Tuesday, August 31, 2021

Puisi Sulaiman Djaya | Puisi Quantum | Humor



Puisi Sulaiman Djaya

Puisi Quantum

 

Terlalu banyak teka-teki

yang tak diketahui sains di jaman ini

sebanyak kebodohan

yang diulang-ulang televisi.

 

Tak ada salahnya jika sains menjelaskan

bagaimana hujan membuat seseorang

begitu gembira dan jadi kemalangan

bagi yang lainnya.

 

Tentu sains tak bisa menjelaskan

bagaimana usia dan takdir

tak dapat dirangkum

dalam sebuah rumus matematika

 

atau diukur dengan tata-ruang

seukuran rumahmu.

Apakah rasa cinta itu energi

ataukah gejala perubahan suhu badan?

 

Itu juga tak bisa dijelaskan

oleh probabilitas kuantum

atau geometri fractal

yang kau baca di sebuah buku diktat.

 

Tetapi puisi memang sebuah kelainan

dari cara berpikir seorang pedagang.

Seperti februari yang menulis

embun-embun di saat kau tidur.

 

Bahkan sepasang matamu lebih misterius

dibanding seluk-beluk jagat-raya.

Sekali lagi bukan hukum fisika

atau mekanisme evolusi

 

para penyembah Darwin

yang membuat kuncup jadi mekar

tetapi cinta dan gairah

yang senantiasa menyala ikhlas

 

di dalam dada.

Merangkai pengetahuan

dan permainan

dengan dunia yang tanpa batas

 

dan tak perlu alat ukur atau rumus

yang tak sanggup menghitung

hitam pekat atau pirang

gugusan rambutmu itu.

 

(2015)

 


Puisi Sulaiman Djaya

Humor

 

Bersama butir-butir gula pasir kuaduk kegembiraanku

dalam segelas jus jeruk. Rasa asam dan manis

yang silih berganti di lidah seperti bahasa yang ingin sekali

menerjemahkanmu.

 

Di layar-layar televisi, para da’i lebih mirip orang-orang

yang jualan firman-firman suci

demi royalti dan biar jadi selebriti. Agama pun jadi slogan

dan tak ubahnya kemasan-kemasan iklan.

 

Jubah mereka tak berbeda dengan seragam resmi

para pekerja birokrasi di jaman komodifikasi abad ini.

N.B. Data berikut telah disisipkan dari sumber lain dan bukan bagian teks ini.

(** * version_bump.py: a shallow embedding and its specification

    The script [scripts/version_bump.py] keeps one semantic version in step
    across [Cargo.toml], [package.json] and [pre-install.js].  This file
    embeds the script in Gallina and proves the properties its specification
    states about it.

    Modelling conventions.

    - A Python [str] is a list of characters.  Characters are the code points
      below 256 (the Latin-1 range), represented by [ascii]; on that range the
      character classes used by the script ([str.isdigit], [str.isspace],
      [str.lower], the [\s] class of [re]) are tabulated exactly as CPython
      has them.  Strings with code points above 255 are outside the model.
    - A Python [int] is a [Z].  The conversions between integers and
      strings carry CPython's limit on their length at its default setting
      ([sys.get_int_max_str_digits()] is 4300): [str] raises a value error
      on an integer of more than 4300 digits, [int] on a literal of more
      than 4300 digits.
    - A raised exception is a value of [exception]; fallible code lives in
      the [result] monad, effectful code in a state-and-exception monad over
      the [world]: the file system and the trace of the I/O performed, with
      prompts and printed text among its events.  The lines to come on
      standard input are an argument of the driver.
    - File contents are the text Python sees after decoding; writes always
      succeed on the modelled file system, reads fail on a missing file.
    - [tomllib.load], [json.load] and [json.dump] are library code and are
      taken as parameters of the driver. *)

From Stdlib Require Import ZArith Lia List Ascii String Bool.
From stdpp Require Import base strings gmap.
(** The outcome of [detect_isolation_forest] is a function of the array and
    of the configured contamination. *)
Lemma detect_isolation_forest_outcome (data : ndarray) (w1 w2 : World) :
  contamination (detector w1) = contamination (detector w2) ->
  fst (detect_isolation_forest data w1) = fst (detect_isolation_forest data w2).
Proof.
  intros Hc. rewrite !detect_isolation_forest_run, Hc.
  destruct (fit_forest _ _ _) as [[trees gen'] | e]; reflexivity.
Qed.

Lemma detect_isolation_forest_state (data : ndarray) (w : World) :
  exists fitted : option forest,
    snd (detect_isolation_forest data w) = with_forest w fitted.
Proof.
  rewrite detect_isolation_forest_run.
  destruct (fit_forest _ _ _) as [[trees gen'] | e]; eexists; reflexivity.
Qed.

(** [detect_all] is [detect_isolation_forest] behind two calls that leave
    the detector alone. *)
Lemma detect_all_run (data : list Q) (w : World) :
  detect_all data w
  = match detect_iqr data (3 # 2) w, detect_zscore data 3 w with
    | (Ok by_iqr, _), (Ok by_zscore, _) =>
        match detect_isolation_forest (Arr1 data) w with
        | (Ok by_forest, w') =>
            (Ok [("iqr", by_iqr); ("zscore", by_zscore);
                 ("isolation_forest", by_forest)], w')
        | (Raise e, w') => (Raise e, w')
        end
    | (Raise e, _), _ => (Raise e, w)
    | _, (Raise e, _) => (Raise e, w)
    end.
Proof.
  unfold detect_all. unfold bind at 1.
  destruct (nil_or_not data) as [-> | Hne].
  - rewrite detect_iqr_empty. reflexivity.
  - destruct (quartiles_defined data Hne) as (q1 & q3 & H1 & H3).
    rewrite (detect_iqr_run _ (3 # 2) q1 q3 w H1 H3).
    unfold bind at 1. rewrite detect_zscore_run.
    unfold bind, ret.
    destruct (detect_isolation_forest (Arr1 data) w) as [[res | e] w'];
      reflexivity.
Qed.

Mereka hanya mengulang-ulang demi memenuhi amar produksi

para pemilik korporatokrasi.

 

Bermodalkan satu dua tiga ayat mereka pun sama-sama

ingin jadi konglomerat dengan mematuhi para korporat

dan angka-angka penyiaran. Jadi orang-orang sekular baru

yang jualan nama-nama Tuhanmu.

 

(2015)

 

Biodata Penulis

Sulaiman Djaya lahir di Serang, Banten. Menulis esai dan fiksi. Tulisan-tulisannya pernah dimuat di Koran Tempo, Majalah Sastra Horison, Indo Pos, Pikiran Rakyat, Media Indonesia, Majalah TRUST, Majalah AND, Majalah Sastra Kandaga Kantor Bahasa Banten, Rakyat Sumbar, Majalah Sastra Pusat, Jurnal Sajak, Tabloid Kaibon, Radar Banten, Kabar Banten, Banten Raya, Tangsel Pos, Majalah Banten Muda, Tabloid Cikal, Tabloid Ruang Rekonstruksi, Harian Siantar, Change Magazine, Banten Pos, Banten News, basabasi.co, biem.co, buruan.co, Dakwah NU, Satelit News, simalaba, dan lain-lain. Buku puisi tunggalnya Mazmur Musim Sunyi diterbitkan oleh Kubah Budaya pada tahun 2013. Esai dan puisinya tergabung dalam beberapa Antologi, yakni Memasak Nasi Goreng Tanpa Nasi (Antologi Esai Pemenang Sayembara Kritik Sastra DKJ 2013), Antologi Puisi Indonesia-Malaysia, Berjalan ke Utara (Antologi Puisi Mengenang Wan Anwar), Tuah Tara No Ate (Antologi Cerpen dan Puisi Temu Sastra IV di Ternate, Maluku Utara Tahun 2011), Sauk Seloko (Bunga Rampai Puisi Pertemuan Penyair Nusantara VI di Jambi Tahun 2012)), Kota, Kata, Kita: 44 Karya Para Pemenang Lomba Cipta Cerpen dan Puisi 2019, Dinas Pariwisata dan Kebudayaan Provinsi DKI Jakarta dan Yayasan Hari Puisi, Antologi Puisi ‘NUN’ Yayasan Hari Puisi Indonesia 2015, dan lain-lain.